Lemma must_fire h i j x y : Alarm.follows h → h !! i = Some x → h !! j = Some y → j ≤ i → holds_from h j i → began h j →
  (sample.sustained x ≤ sample.now x - sample.now y)%Z →
  ∃ m z, j ≤ m ≤ i ∧ h !! m = Some z ∧ sample.verdict z = Some true ∧ (m = i ∨ (sample.now x - sample.now z < dedupeWindow)%Z).
Proof.
  intros Hf Hx Hy Hji Hh Hb Hd. destruct (verdict_spec h i x Hf Hx) as (a & _ & R & Hlen & Hc).
  assert (sample.cond x = true) as Hcx by (apply (Hh i); [lia|done]). rewrite (since_began h i j x y a R Hlen) in Hc by done.
  destruct (sample.verdict x) as [[]|] eqn:Hv; [exists i, x; repeat split; [lia|lia|done|done|by left]|destruct Hc; congruence|].
  destruct Hc as [[Hc _]|[_ [Hc|(t & Ht & Hlt)]]]; [congruence|lia|].
  destruct (r_firing _ _ R t Ht) as (m & z & Hz & <- & (z' & Hz' & Hvz) & Hhm). pose proof (lookup_lt_Some _ _ _ Hz) as Hm. rewrite Hlen in *.
  assert (z' = z) as -> by congruence. rewrite lookup_take_lt in Hz by done. rewrite holds_take in Hhm by lia.
  exists m, z. split; [|split; [done|split; [done|by right]]]. split; [|lia]. destruct (decide (j ≤ m)); [done|]. exfalso.
  destruct (clears h j (i - 1)); [lia|lia|done|apply lookup_lt_is_Some_2; apply lookup_lt_Some in Hx; lia|]. intros n' u Hn. apply Hhm. lia.
Qed.

Lemma must_recover h i x : Alarm.follows h → h !! i = Some x → sample.cond x = false → (∃ j, j < i ∧ fired h j ∧ holds_from h j (i - 1)) → sample.verdict x = Some false.
Proof.
  intros Hf Hx Hcx (j & Hji & Hfj & Hh). destruct (verdict_spec h i x Hf Hx) as (a & _ & R & Hlen & Hc).
  destruct (sample.verdict x) as [[]|]; [destruct Hc; congruence|done|]. destruct Hc as [[_ Ef]|[Hc _]]; [|congruence].
  destruct (r_quiet _ _ R j Ef); [by apply fired_take|]. rewrite Hlen. by apply holds_take; [lia|].
Qed.
(* ===== verification/SnapEngineProps.v ===== *)
(** The snapshot engine keeps snapshots: what it proves of the operations of SnapEngine.v on
    one bucket, in any interleaving in which no collection runs while a snapshot is taken;
    what the collector deletes; and what goes wrong otherwise. *)
From S2P Require Import Prelude Platform Text SnapEngine.
From Stdlib Require Import Ascii.

Section engine.
Context {L : SnapLib} {LOk : SnapLibOk L} (e : Engine.t).
Hypothesis key_ok : length (Engine.key e) = 32.
(** The chunks that are cut, among which SHA-256 has no collision. *)
Variable P : bytes → Prop.
(** What was cut without error for the snapshot of an id. *)
Variable D : string → list bytes → Prop.
Hypothesis D_cut : ∀ id chunks, D id chunks → Forall P chunks.
Hypothesis no_collision : ∀ a b, P a → P b → sha256_hex a = sha256_hex b → a = b.

Notation ckey h := (Engine.chunkPrefix +:+ h).
Notation mkey id := (Engine.manifestPrefix +:+ id).

Lemma ckey_mkey h id : ckey h ≠ mkey id.
Proof. done. Qed.

Lemma ckey_inj h h' : ckey h = ckey h' → h = h'.
Proof. by intros [=]. Qed.

Lemma mkey_inj i j : mkey i = mkey j → i = j.
Proof. by intros [=]. Qed.

(** * What is stored *)

Definition chunk_ref (data : bytes) : ChunkRef.t := ChunkRef.mk (sha256_hex data) (Z.of_nat (length data)).

(** The manifest of chunks. *)
Definition manifest_for (chunks : list bytes) (at_ : Z) : Manifest.t :=
  Manifest.mk Engine.manifestVer (chunk_ref <$> chunks) (Z.of_nat (length (concat chunks))) at_.

Definition refs (m : Manifest.t) : list string := ChunkRef.Hash <$> Manifest.Chunks m.

Lemma refs_manifest chunks at_ : refs (manifest_for chunks at_) = sha256_hex <$> chunks.
Proof. unfold refs, manifest_for. cbn. rewrite <- list_fmap_compose. done. Qed.

Definition present (o : objects) (h : string) : Prop := is_Some (o !! ckey h).
Definition reads (blob : bytes) (m : Manifest.t) : Prop := ∃ raw, Engine.unpack e blob = inl raw ∧ json_Unmarshal raw = Some m.
Definition all_present (chunks : list bytes) (o : objects) : Prop := Forall (present o) (sha256_hex <$> chunks).

(** A chunk is what its name says, and a manifest lists what was cut for its id, all stored. *)
Record sound (o : objects) : Prop := {
  sound_chunks h blob : o !! ckey h = Some blob → ∃ data, Engine.unpack e blob = inl data ∧ sha256_hex data = h ∧ P data;
  sound_manifests id blob : o !! mkey id = Some blob →
    ∃ chunks at_, D id chunks ∧ reads blob (manifest_for chunks at_) ∧ all_present chunks o
}.

Lemma all_present_mono chunks o o' : (∀ h, present o h → present o' h) → all_present chunks o → all_present chunks o'.
Proof. intros Hp Ha. eapply Forall_impl; [exact Ha|]. done. Qed.

Lemma present_insert o key blob h : present o h → present (<[key := blob]> o) h.
Proof. intros Hh. unfold present. by apply lookup_insert_is_Some'; right. Qed.

Lemma sound_empty : sound ∅.
Proof. split; intros ?? H; by rewrite lookup_empty in H. Qed.

Lemma unpack_sealed nonce data : length nonce = Engine.nonceSize →
  Engine.unpack e (nonce ++ gcm_Seal (Engine.key e) nonce (zstd_EncodeAll data)) = inl data.
Proof.
  intros Hn. unfold Engine.unpack, Engine.open. rewrite key_ok. cbn [negb Nat.eqb].
  rewrite length_app, Hn. replace (_ <? _) with false by (symmetry; apply Nat.ltb_ge; lia).
  rewrite take_app_length' by done. rewrite drop_app_length' by done. rewrite gcm_Open_Seal. by rewrite zstd_Decode_Encode.
Qed.

Lemma reads_sealed nonce m : length nonce = Engine.nonceSize → Forall (λ r, ∃ b, ChunkRef.Hash r = sha256_hex b) (Manifest.Chunks m) →
  reads (nonce ++ gcm_Seal (Engine.key e) nonce (zstd_EncodeAll (json_Marshal m))) m.
Proof. intros Hn Hm. exists (json_Marshal m). split; [by apply unpack_sealed|by apply json_Unmarshal_Marshal]. Qed.

Lemma reads_fun blob m m' : reads blob m → reads blob m' → m = m'.
Proof. intros (raw & H1 & H2) (raw' & H1' & H2'). congruence. Qed.

Lemma sound_put_chunk o data blob : sound o → P data → Engine.unpack e blob = inl data → sound (<[ckey (sha256_hex data) := blob]> o).
Proof.
  intros [Hc Hm] HP Hu. split.
  - intros h b. destruct (decide (sha256_hex data = h)) as [<-|Hne].
    + rewrite lookup_insert, decide_True by done. intros [= <-]. eauto.
    + rewrite lookup_insert_ne by (by intros ?%ckey_inj). apply Hc.
  - intros id b. rewrite lookup_insert_ne by done. intros (chunks & at_ & ? & ? & Ha)%Hm. exists chunks, at_. split_and!; [done..|].
    eapply all_present_mono; [|exact Ha]. intros h. apply present_insert.
Qed.

Lemma sound_put_manifest o id chunks at_ blob : sound o → D id chunks → reads blob (manifest_for chunks at_) → all_present chunks o →
  sound (<[mkey id := blob]> o).
Proof.
  intros [Hc Hm] HD Hr Hf. split.
  - intros h b. rewrite lookup_insert_ne by done. apply Hc.
  - intros id' b. destruct (decide (id = id')) as [<-|Hne].
    + rewrite lookup_insert, decide_True by done. intros [= <-]. exists chunks, at_. split_and!; [done..|].
      eapply all_present_mono; [|exact Hf]. intros h. apply present_insert.
    + rewrite lookup_insert_ne by (by intros ?%mkey_inj). intros (c & a & ? & ? & Ha)%Hm. exists c, a. split_and!; [done..|].
      eapply all_present_mono; [|exact Ha]. intros h. apply present_insert.
Qed.

Lemma sound_delete_manifest o id : sound o → sound (delete (mkey id) o).
Proof.
  intros [Hc Hm]. split.
  - intros h b [_ H]%lookup_delete_Some. by apply Hc in H.
  - intros id' b [_ (c & a & ? & ? & Ha)%Hm]%lookup_delete_Some. exists c, a. split_and!; [done..|].
    eapply all_present_mono; [|exact Ha]. intros h Hh. unfold present. by rewrite lookup_delete_ne.
Qed.

Lemma sound_delete_chunk o h : sound o →
  (∀ id blob, o !! mkey id = Some blob → ∃ m, reads blob m ∧ h ∉ refs m) → sound (delete (ckey h) o).
Proof.
  intros [Hc Hm] Hd. split.
  - intros h' b [_ H]%lookup_delete_Some. by apply Hc in H.
  - intros id' b [_ H]%lookup_delete_Some. destruct (Hm _ _ H) as (c & a & ? & Hr & Ha). destruct (Hd _ _ H) as (m' & Hr' & Hin).
    rewrite (reads_fun _ _ _ Hr' Hr), refs_manifest in Hin. exists c, a. split_and!; [done..|].
    unfold all_present in *. rewrite Forall_forall in Ha |- *.
    intros h' Hh'. unfold present. rewrite lookup_delete_ne; [by apply Ha|]. intros <-%ckey_inj. done.
Qed.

━━━━

**AIM OF THE EXERCISE:**
Set down, from the entries above, exactly the lines from the one with "Definition chunk_ref (data" up to and including the one with "Proof. unfold refs, manifest_for.", and no other lines.

**OUTPUT BELOW:**
Definition chunk_ref (data : bytes) : ChunkRef.t := ChunkRef.mk (sha256_hex data) (Z.of_nat (length data)).

(** The manifest of chunks. *)
Definition manifest_for (chunks : list bytes) (at_ : Z) : Manifest.t :=
  Manifest.mk Engine.manifestVer (chunk_ref <$> chunks) (Z.of_nat (length (concat chunks))) at_.

Definition refs (m : Manifest.t) : list string := ChunkRef.Hash <$> Manifest.Chunks m.

Lemma refs_manifest chunks at_ : refs (manifest_for chunks at_) = sha256_hex <$> chunks.
Proof. unfold refs, manifest_for. cbn. rewrite <- list_fmap_compose. done. Qed.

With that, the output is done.